Given the entries that follow, write out exactly the lines starting at the one containing "destruct (bool_decide_reflect (root" and ending at the one containing "pose proof (judgment_valid_at_no_panic (rg_judgment", both ends included, and only those.

Dataset records
──────────

(** A call on a review moves it, while its attempt is under review. *)
Lemma review_call_sound id c ca :
  congress_inv ca → let '(out, ca') := congress_step (CongressReviewCall id c) ca in congress_sound ca out ca'.
Proof.
  intros Hinv. rewrite on_review_call. unfold on_review. munfold_goal.
  destruct (attempt_at_cases (ca_authority ca) id Reviewing) as [[at_ Hat]|[e ->]]; [|by apply congress_refused].
  rewrite Hat. apply attempt_at_ok in Hat as [Hat Hst]. cbv beta iota.
  destruct (ca_reviews ca !! id) as [r|] eqn:Hr; [|by apply congress_refused]. cbv beta iota.
  pose proof Hinv as [Ha Hp Hall]. pose proof (Hall id) as Hid. rewrite Hat, Hr in Hid. destruct Hid as [? ? (oks & Hri) ? ?].
  pose proof (review_step_sound _ _ _ _ _ c Hri) as Hstep. destruct (review_step c (rg_congress r)) as [out r'].
  destruct Hstep as (Hno & Hatomic & oks' & Hri'). cbv beta iota.
  set (r1 := mkRegisteredReview r' (rg_judgment r)).
  assert (review_root r1 = review_root r) as Hroot by (by destruct Hri' as [_ [] _ _]).
  assert (congress_sound ca out (set_review id r1 ca)) as Hs; [|by destruct out].
  split; cbn [set_review ca_authority ca_policy ca_reviews]; try done.
  - split; cbn [set_review ca_authority ca_policy ca_reviews]; try done. intros id'. specialize (Hall id').
    destruct (decide (id = id')) as [<-|Hne]; [|by rewrite lookup_insert_ne]. rewrite lookup_insert_eq, Hat. split; rewrite ?Hroot; try done.
    + by exists oks'.
    + by rewrite Hst.
  - intros e He. unfold r1. rewrite (Hatomic e He). destruct ca as [a p m]. unfold set_review. simpl in *. f_equal.
    rewrite insert_id; [done|]. by destruct r.
  - by left.
  - intros id' r0 Hr0. destruct (decide (id = id')) as [<-|Hne].
    + exists r1. rewrite lookup_insert_eq. rewrite Hr in Hr0. by injection Hr0 as <-.
    + exists r0. by rewrite lookup_insert_ne.
Qed.

(** ** Proposals *)

Lemma judgment_capture_epoch s ws j :
  judgment_capture s ws = Ok j → j_semantic_epoch j = s_semantic_epoch s ∧ j_witnesses j = ws.
Proof. unfold judgment_capture. munfold_goal. destruct (judgment_valid_at _ s) as [[]| |]; [|done..]. by intros [= <-]. Qed.

Lemma propose_eq id action a :
  (∃ e, propose id action a = (Err e, a)) ∨
  (ra_attempts a !! id = None ∧
   propose id action a = (Ok tt, set_attempts (<[id := mkAttempt action Proposed None]> (ra_attempts a)) a)).
Proof.
  unfold propose. munfold_goal. destruct (id =? 0); [eauto|]. cbv beta iota.
  case_bool_decide as Hid; [eauto|]. cbv beta iota. destruct (_ <=? _); [eauto|]. right. split; [by apply eq_None_not_Some|done].
Qed.

Lemma congress_propose_outcome id action snapshot evidence ca :
  congress_inv ca → (∃ e, congress_propose id action snapshot evidence ca = (Err e, ca)) ∨
  ∃ root judgment congress a',
    binding id action (ca_policy ca) (s_semantic_epoch snapshot) evidence = Ok root ∧
    judgment_capture snapshot (sp_required_witnesses (spec action)) = Ok judgment ∧
    congress_review_new (ca_policy ca) id root = Ok congress ∧
    ra_attempts (ca_authority ca) !! id = None ∧ propose id action (ca_authority ca) = (Ok tt, a') ∧
    congress_propose id action snapshot evidence ca =
      (Ok tt, set_review id (mkRegisteredReview congress judgment) (set_inner a' ca)).
Proof.
  intros Hinv. unfold congress_propose. munfold_goal.
  destruct (validate_current_outcome (ca_authority ca) action) as [->|[e ->]]; [|eauto]. cbv beta iota.
  pose proof (binding_no_panic id action (ca_policy ca) (s_semantic_epoch snapshot) evidence) as Hb.
  destruct (binding _ _ _ _ _) as [root|e|]; [|eauto|done].
  cbv beta iota. assert (judgment_capture snapshot (sp_required_witnesses (spec action)) ≠ Panic) as Hno.
  { unfold judgment_capture. munfold_goal. pose proof (judgment_valid_at_no_panic (mkJudgment (s_semantic_epoch snapshot)
      (sp_required_witnesses (spec action))) snapshot). by destruct (judgment_valid_at _ _) as [[]| |]. }
  destruct (judgment_capture _ _) as [judgment|e|]; [|eauto|done]. cbv beta iota.
  pose proof (review_new_no_panic (ca_policy ca) id root). destruct (congress_review_new _ _ _) as [congress|e|] eqn:Hc; [|eauto|done].
  cbv beta iota. rewrite on_authority_eq. destruct (propose_eq id action (ca_authority ca)) as [[e E]|[Hfresh E]]; rewrite E; cbn [fst snd].
  - left. exists e. by rewrite set_inner_same.
  - right. exists root, judgment, congress. eexists. by split_and!.
Qed.

Lemma congress_propose_sound id action snapshot evidence ca :
  congress_inv ca → congress_call_typed (CongressPropose id action snapshot evidence) →
  let '(out, ca') := congress_propose id action snapshot evidence ca in congress_sound ca out ca'.
Proof.
  intros Hinv (Hid & Hep & Hfrozen & Hrange).
  destruct (congress_propose_outcome id action snapshot evidence ca Hinv) as [[e ->]|H]; [by apply congress_refused|].
  destruct H as (root & judgment & congress & a' & Hb & Hj & Hc & Hfresh & Hprop & ->).
  pose proof Hinv as [Ha Hp Hall]. pose proof (judgment_capture_epoch _ _ _ Hj) as [Hjep Hjws].
  pose proof (reached_step _ (CallPropose id action) Ha Hfrozen) as Ha'. cbn [authority_step] in Ha'. rewrite Hprop in Ha'. cbn [snd] in Ha'.
  assert (ca_reviews ca !! id = None) as Hnone by (specialize (Hall id); rewrite Hfresh in Hall; by destruct (ca_reviews ca !! id)).
  destruct (propose_eq id action (ca_authority ca)) as [[e E]|[_ E]]; rewrite E in Hprop; [done|]. injection Hprop as <-.
  destruct (congress_review_new_inv _ _ _ _ Hc) as (oks & Hri & _).
  assert (rd_evidence_root (cg_round congress) = root) as Hroot by (by destruct Hri as [_ [] _ _]).
  split; cbn [set_review set_inner ca_authority ca_policy ca_reviews]; try done.
  - split; cbn [set_review set_inner ca_authority ca_policy ca_reviews]; [done|done|]. intros id'. cbn [set_attempts ra_attempts].
    destruct (decide (id = id')) as [<-|Hne]; [|by rewrite !lookup_insert_ne by done; apply Hall].
    rewrite !lookup_insert_eq. split; unfold review_root; cbn [rg_congress rg_judgment at_action at_stage]; rewrite ?Hroot, ?Hjep; try done.
    + by exists evidence.
    + by exists oks.
  - right. exists (CallPropose id action). split; [done|]. cbn [authority_step]. by rewrite E.
  - intros id' r Hr. destruct (decide (id = id')) as [<-|Hne]; [congruence|]. exists r. by rewrite lookup_insert_ne.
Qed.

(** ** Authorization and dispatch *)

(** What [check_review] checks. *)
Definition review_passes (ca : CongressAuthority) (id : Z) (action : FrozenAction) (snapshot : Snapshot)
    (evidence : bytes) (exact : ExactStatus) (r : RegisteredReview) : Prop :=
  ca_reviews ca !! id = Some r ∧
  binding id action (ca_policy ca) (s_semantic_epoch snapshot) evidence = Ok (review_root r) ∧
  judgment_valid_at (rg_judgment r) snapshot = Ok true ∧ exact = ExactClear ∧ review_ready r.

Lemma evaluate_no_panic ca id r exact :
  congress_inv ca → ca_reviews ca !! id = Some r → evaluate (rg_congress r) exact ≠ Panic.
Proof.
  intros [_ [Hp _] Hall] Hr. specialize (Hall id). rewrite Hr in Hall. destruct (ra_attempts _ !! id); [|done].
  destruct (rw_review _ _ _ _ Hall) as (oks & Hri). by rewrite (evaluate_eq _ _ _ _ _ exact Hp Hri).
Qed.

Lemma evaluate_ready r exact reduction : evaluate r exact = Ok (ReviewReady reduction) → exact = ExactClear.
Proof. by destruct exact. Qed.

Lemma check_review_outcome ca id action snapshot evidence exact :
  congress_inv ca →
  (∃ e, check_review ca id action snapshot evidence exact = Err e ∧ ¬ ∃ r, review_passes ca id action snapshot evidence exact r) ∨
  (check_review ca id action snapshot evidence exact = Ok tt ∧ ∃ r, review_passes ca id action snapshot evidence exact r).
Proof.
  intros Hinv. unfold check_review, review_passes, review_ready. munfold_goal.
  destruct (ca_reviews ca !! id) as [r|] eqn:Hr; [|left; eexists; (split; [done|]); naive_solver].
  pose proof (binding_no_panic id action (ca_policy ca) (s_semantic_epoch snapshot) evidence) as Hb.
  destruct (binding _ _ _ _ _) as [root|e|]; [|left; eexists; (split; [done|]); naive_solver|done]. clear Hb.
  destruct (bool_decide_reflect (root = rd_evidence_root (cg_round (rg_congress r)))) as [->|Hne]; cbn [negb].
  2:{ left. eexists. split; [done|]. intros (? & [= <-] & [= ->] & _). by apply Hne. }
  pose proof (judgment_valid_at_no_panic (rg_judgment r) snapshot).
  destruct (judgment_valid_at (rg_judgment r) snapshot) as [[]|e|] eqn:Hj;
    [|left; eexists; (split; [done|]); intros (? & [= <-] & _ & ? & _); congruence..|done]. cbn [negb].
  pose proof (evaluate_no_panic ca id r exact Hinv Hr). destruct (evaluate (rg_congress r) exact) as [d|e|] eqn:He; [|left|done].
  - destruct d as [reduction|reason|].
    + pose proof (evaluate_ready _ _ _ He) as ->. right. split; [done|]. exists r. split_and!; try done. by exists reduction.
    + left. eexists. split; [done|]. intros (? & [= <-] & _ & _ & -> & ? & ?). congruence.
    + left. eexists. split; [done|]. intros (? & [= <-] & _ & _ & -> & ? & ?). congruence.
  - eexists. split; [done|]. intros (? & [= <-] & _ & _ & -> & ? & ?). congruence.
Qed.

──────────

* **TASK OUTPUT**:
  destruct (bool_decide_reflect (root = rd_evidence_root (cg_round (rg_congress r)))) as [->|Hne]; cbn [negb].
  2:{ left. eexists. split; [done|]. intros (? & [= <-] & [= ->] & _). by apply Hne. }
  pose proof (judgment_valid_at_no_panic (rg_judgment r) snapshot).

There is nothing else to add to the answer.